Top of TASK INPUT

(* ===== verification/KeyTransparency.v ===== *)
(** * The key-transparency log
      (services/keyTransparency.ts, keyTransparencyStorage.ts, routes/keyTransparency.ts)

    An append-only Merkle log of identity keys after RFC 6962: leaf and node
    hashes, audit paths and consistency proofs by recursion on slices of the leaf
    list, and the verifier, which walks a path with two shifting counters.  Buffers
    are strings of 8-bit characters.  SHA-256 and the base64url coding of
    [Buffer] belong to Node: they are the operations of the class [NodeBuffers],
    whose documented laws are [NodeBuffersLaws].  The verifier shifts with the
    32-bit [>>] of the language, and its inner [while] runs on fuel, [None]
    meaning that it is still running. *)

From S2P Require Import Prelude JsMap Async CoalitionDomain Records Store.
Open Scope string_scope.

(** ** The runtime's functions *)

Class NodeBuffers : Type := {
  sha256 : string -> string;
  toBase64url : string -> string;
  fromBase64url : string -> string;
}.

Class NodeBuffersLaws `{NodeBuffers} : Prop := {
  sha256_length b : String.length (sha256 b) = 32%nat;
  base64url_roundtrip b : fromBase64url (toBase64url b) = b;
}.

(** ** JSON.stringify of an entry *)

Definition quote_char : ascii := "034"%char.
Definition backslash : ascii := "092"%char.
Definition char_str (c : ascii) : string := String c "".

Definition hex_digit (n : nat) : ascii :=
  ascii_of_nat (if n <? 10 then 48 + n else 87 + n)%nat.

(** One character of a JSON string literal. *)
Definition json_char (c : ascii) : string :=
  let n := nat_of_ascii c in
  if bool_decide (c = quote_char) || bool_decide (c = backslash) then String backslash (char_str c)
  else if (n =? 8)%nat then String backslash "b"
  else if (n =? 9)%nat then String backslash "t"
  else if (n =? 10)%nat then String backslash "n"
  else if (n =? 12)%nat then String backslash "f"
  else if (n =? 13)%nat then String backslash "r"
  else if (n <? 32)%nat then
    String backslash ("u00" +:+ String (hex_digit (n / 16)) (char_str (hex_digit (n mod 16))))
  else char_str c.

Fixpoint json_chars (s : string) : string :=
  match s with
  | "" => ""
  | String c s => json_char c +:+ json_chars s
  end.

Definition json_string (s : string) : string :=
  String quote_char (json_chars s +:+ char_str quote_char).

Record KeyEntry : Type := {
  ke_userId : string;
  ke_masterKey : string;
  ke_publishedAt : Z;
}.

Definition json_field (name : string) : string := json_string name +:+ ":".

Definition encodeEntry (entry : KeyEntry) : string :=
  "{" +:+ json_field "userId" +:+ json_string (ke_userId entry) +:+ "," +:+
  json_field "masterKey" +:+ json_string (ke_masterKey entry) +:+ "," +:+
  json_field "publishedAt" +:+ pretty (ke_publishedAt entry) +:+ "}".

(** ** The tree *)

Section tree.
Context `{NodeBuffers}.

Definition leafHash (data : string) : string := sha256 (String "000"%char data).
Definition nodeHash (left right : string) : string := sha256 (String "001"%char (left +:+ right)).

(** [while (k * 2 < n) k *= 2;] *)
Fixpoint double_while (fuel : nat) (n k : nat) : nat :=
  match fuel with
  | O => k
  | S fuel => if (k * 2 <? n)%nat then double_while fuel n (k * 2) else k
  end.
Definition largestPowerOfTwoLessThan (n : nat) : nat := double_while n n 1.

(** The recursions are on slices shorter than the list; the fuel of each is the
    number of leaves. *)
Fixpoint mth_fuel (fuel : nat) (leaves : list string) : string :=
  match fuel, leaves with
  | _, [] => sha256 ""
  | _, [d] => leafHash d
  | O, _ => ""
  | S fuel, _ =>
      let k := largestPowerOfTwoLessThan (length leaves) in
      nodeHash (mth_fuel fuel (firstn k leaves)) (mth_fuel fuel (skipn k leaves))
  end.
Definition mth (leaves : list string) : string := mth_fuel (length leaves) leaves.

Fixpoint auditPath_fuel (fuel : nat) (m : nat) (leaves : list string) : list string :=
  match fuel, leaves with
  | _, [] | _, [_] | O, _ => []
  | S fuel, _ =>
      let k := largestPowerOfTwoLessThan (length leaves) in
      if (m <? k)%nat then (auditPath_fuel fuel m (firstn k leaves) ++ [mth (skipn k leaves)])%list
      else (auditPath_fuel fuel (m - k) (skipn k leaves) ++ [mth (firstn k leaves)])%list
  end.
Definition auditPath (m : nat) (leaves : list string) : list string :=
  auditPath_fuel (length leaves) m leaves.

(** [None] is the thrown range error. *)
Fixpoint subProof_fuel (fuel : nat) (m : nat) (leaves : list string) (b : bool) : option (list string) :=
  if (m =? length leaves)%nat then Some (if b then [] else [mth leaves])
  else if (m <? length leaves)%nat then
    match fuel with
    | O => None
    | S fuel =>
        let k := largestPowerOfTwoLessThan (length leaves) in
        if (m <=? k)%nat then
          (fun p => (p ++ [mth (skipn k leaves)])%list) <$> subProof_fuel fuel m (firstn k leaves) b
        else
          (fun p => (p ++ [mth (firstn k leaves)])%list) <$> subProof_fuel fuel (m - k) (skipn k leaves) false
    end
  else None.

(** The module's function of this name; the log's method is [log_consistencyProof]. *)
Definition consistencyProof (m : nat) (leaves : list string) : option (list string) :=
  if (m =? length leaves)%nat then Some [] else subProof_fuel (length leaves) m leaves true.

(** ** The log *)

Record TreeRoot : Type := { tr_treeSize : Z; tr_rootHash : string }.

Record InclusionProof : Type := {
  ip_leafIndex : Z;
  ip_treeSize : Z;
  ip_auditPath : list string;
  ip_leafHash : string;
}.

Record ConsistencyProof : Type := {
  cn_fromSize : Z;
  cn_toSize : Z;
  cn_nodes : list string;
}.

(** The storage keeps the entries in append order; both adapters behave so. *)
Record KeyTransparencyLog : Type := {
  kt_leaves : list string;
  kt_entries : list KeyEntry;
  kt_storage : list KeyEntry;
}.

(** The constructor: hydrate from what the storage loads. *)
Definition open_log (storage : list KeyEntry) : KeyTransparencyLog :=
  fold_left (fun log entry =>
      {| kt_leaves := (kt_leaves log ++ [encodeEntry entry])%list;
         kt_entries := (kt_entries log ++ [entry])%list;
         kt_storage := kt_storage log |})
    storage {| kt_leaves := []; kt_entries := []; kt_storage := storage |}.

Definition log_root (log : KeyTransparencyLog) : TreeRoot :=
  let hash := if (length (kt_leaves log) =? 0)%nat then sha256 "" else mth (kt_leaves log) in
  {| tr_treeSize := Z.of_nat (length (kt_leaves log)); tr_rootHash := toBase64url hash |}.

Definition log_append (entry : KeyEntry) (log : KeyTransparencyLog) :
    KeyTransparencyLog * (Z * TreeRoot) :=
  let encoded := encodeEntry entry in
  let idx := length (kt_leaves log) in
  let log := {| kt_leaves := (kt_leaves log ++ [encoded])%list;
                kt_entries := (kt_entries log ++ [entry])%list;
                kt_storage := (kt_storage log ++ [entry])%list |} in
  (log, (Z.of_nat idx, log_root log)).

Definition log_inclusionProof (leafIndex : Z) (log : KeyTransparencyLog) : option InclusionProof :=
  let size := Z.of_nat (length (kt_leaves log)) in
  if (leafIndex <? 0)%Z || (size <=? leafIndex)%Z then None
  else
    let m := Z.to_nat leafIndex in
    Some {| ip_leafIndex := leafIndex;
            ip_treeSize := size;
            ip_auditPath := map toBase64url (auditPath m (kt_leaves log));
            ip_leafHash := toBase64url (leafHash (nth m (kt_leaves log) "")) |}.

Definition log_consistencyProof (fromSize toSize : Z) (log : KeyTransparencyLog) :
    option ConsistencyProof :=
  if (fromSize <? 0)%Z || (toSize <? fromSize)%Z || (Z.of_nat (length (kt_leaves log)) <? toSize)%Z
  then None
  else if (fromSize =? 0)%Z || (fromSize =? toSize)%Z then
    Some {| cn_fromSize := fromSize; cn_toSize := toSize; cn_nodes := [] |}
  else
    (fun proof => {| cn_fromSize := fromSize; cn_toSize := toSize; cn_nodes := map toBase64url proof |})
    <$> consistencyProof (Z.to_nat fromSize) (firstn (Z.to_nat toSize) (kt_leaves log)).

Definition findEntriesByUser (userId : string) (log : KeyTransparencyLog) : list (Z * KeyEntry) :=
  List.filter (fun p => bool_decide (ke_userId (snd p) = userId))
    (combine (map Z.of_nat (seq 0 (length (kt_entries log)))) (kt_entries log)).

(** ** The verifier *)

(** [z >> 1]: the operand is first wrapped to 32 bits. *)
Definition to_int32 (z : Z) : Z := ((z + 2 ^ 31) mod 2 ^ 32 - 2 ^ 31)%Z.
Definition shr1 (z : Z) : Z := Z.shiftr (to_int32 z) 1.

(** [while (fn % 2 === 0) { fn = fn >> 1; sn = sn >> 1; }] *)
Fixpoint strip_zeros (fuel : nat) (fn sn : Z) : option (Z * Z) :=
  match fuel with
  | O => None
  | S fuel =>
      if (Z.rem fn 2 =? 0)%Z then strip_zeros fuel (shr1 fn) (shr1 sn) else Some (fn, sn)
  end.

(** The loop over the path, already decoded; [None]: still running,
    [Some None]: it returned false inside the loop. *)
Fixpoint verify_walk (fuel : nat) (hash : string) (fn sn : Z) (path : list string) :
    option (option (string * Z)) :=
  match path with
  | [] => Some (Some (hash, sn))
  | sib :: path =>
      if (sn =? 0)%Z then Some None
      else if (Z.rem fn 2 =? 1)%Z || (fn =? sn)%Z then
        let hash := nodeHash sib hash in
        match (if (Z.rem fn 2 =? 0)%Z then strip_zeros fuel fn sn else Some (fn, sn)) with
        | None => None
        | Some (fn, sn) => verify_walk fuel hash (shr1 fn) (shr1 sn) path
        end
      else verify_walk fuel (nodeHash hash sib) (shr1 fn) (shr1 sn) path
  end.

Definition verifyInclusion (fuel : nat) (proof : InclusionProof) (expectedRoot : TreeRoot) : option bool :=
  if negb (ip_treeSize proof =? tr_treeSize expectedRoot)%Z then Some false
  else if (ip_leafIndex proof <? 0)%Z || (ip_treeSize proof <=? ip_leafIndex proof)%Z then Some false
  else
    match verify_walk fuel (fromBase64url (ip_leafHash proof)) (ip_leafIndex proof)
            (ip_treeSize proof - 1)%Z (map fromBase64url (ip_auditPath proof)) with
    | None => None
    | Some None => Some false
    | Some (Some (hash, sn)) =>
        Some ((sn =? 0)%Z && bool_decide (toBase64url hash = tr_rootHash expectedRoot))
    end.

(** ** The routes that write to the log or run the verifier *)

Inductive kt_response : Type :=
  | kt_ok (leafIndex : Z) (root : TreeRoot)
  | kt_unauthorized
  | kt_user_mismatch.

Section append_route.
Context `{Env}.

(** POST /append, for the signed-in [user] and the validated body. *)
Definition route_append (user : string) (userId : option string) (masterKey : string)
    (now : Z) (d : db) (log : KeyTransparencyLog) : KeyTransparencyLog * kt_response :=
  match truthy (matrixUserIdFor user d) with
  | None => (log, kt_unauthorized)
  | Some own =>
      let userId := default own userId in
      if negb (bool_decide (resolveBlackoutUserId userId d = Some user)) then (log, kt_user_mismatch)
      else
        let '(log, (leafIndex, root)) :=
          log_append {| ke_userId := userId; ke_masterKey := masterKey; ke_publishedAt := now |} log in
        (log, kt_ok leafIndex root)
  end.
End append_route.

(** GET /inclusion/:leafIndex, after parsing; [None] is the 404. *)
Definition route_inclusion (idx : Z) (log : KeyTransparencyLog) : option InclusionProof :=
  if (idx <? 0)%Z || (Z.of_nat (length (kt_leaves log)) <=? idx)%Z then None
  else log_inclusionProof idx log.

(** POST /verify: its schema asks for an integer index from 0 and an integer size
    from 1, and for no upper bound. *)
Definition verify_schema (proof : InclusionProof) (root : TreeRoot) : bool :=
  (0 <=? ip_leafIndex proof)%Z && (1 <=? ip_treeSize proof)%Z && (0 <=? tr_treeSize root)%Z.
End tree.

Bottom of TASK INPUT

Please give back exactly the lines of this listing beginning at the line with "Definition shr1 (z" and ending with the line with "Fixpoint verify_walk (fuel", both included, and nothing else.

Definition shr1 (z : Z) : Z := Z.shiftr (to_int32 z) 1.

(** [while (fn % 2 === 0) { fn = fn >> 1; sn = sn >> 1; }] *)
Fixpoint strip_zeros (fuel : nat) (fn sn : Z) : option (Z * Z) :=
  match fuel with
  | O => None
  | S fuel =>
      if (Z.rem fn 2 =? 0)%Z then strip_zeros fuel (shr1 fn) (shr1 sn) else Some (fn, sn)
  end.

(** The loop over the path, already decoded; [None]: still running,
    [Some None]: it returned false inside the loop. *)
Fixpoint verify_walk (fuel : nat) (hash : string) (fn sn : Z) (path : list string) :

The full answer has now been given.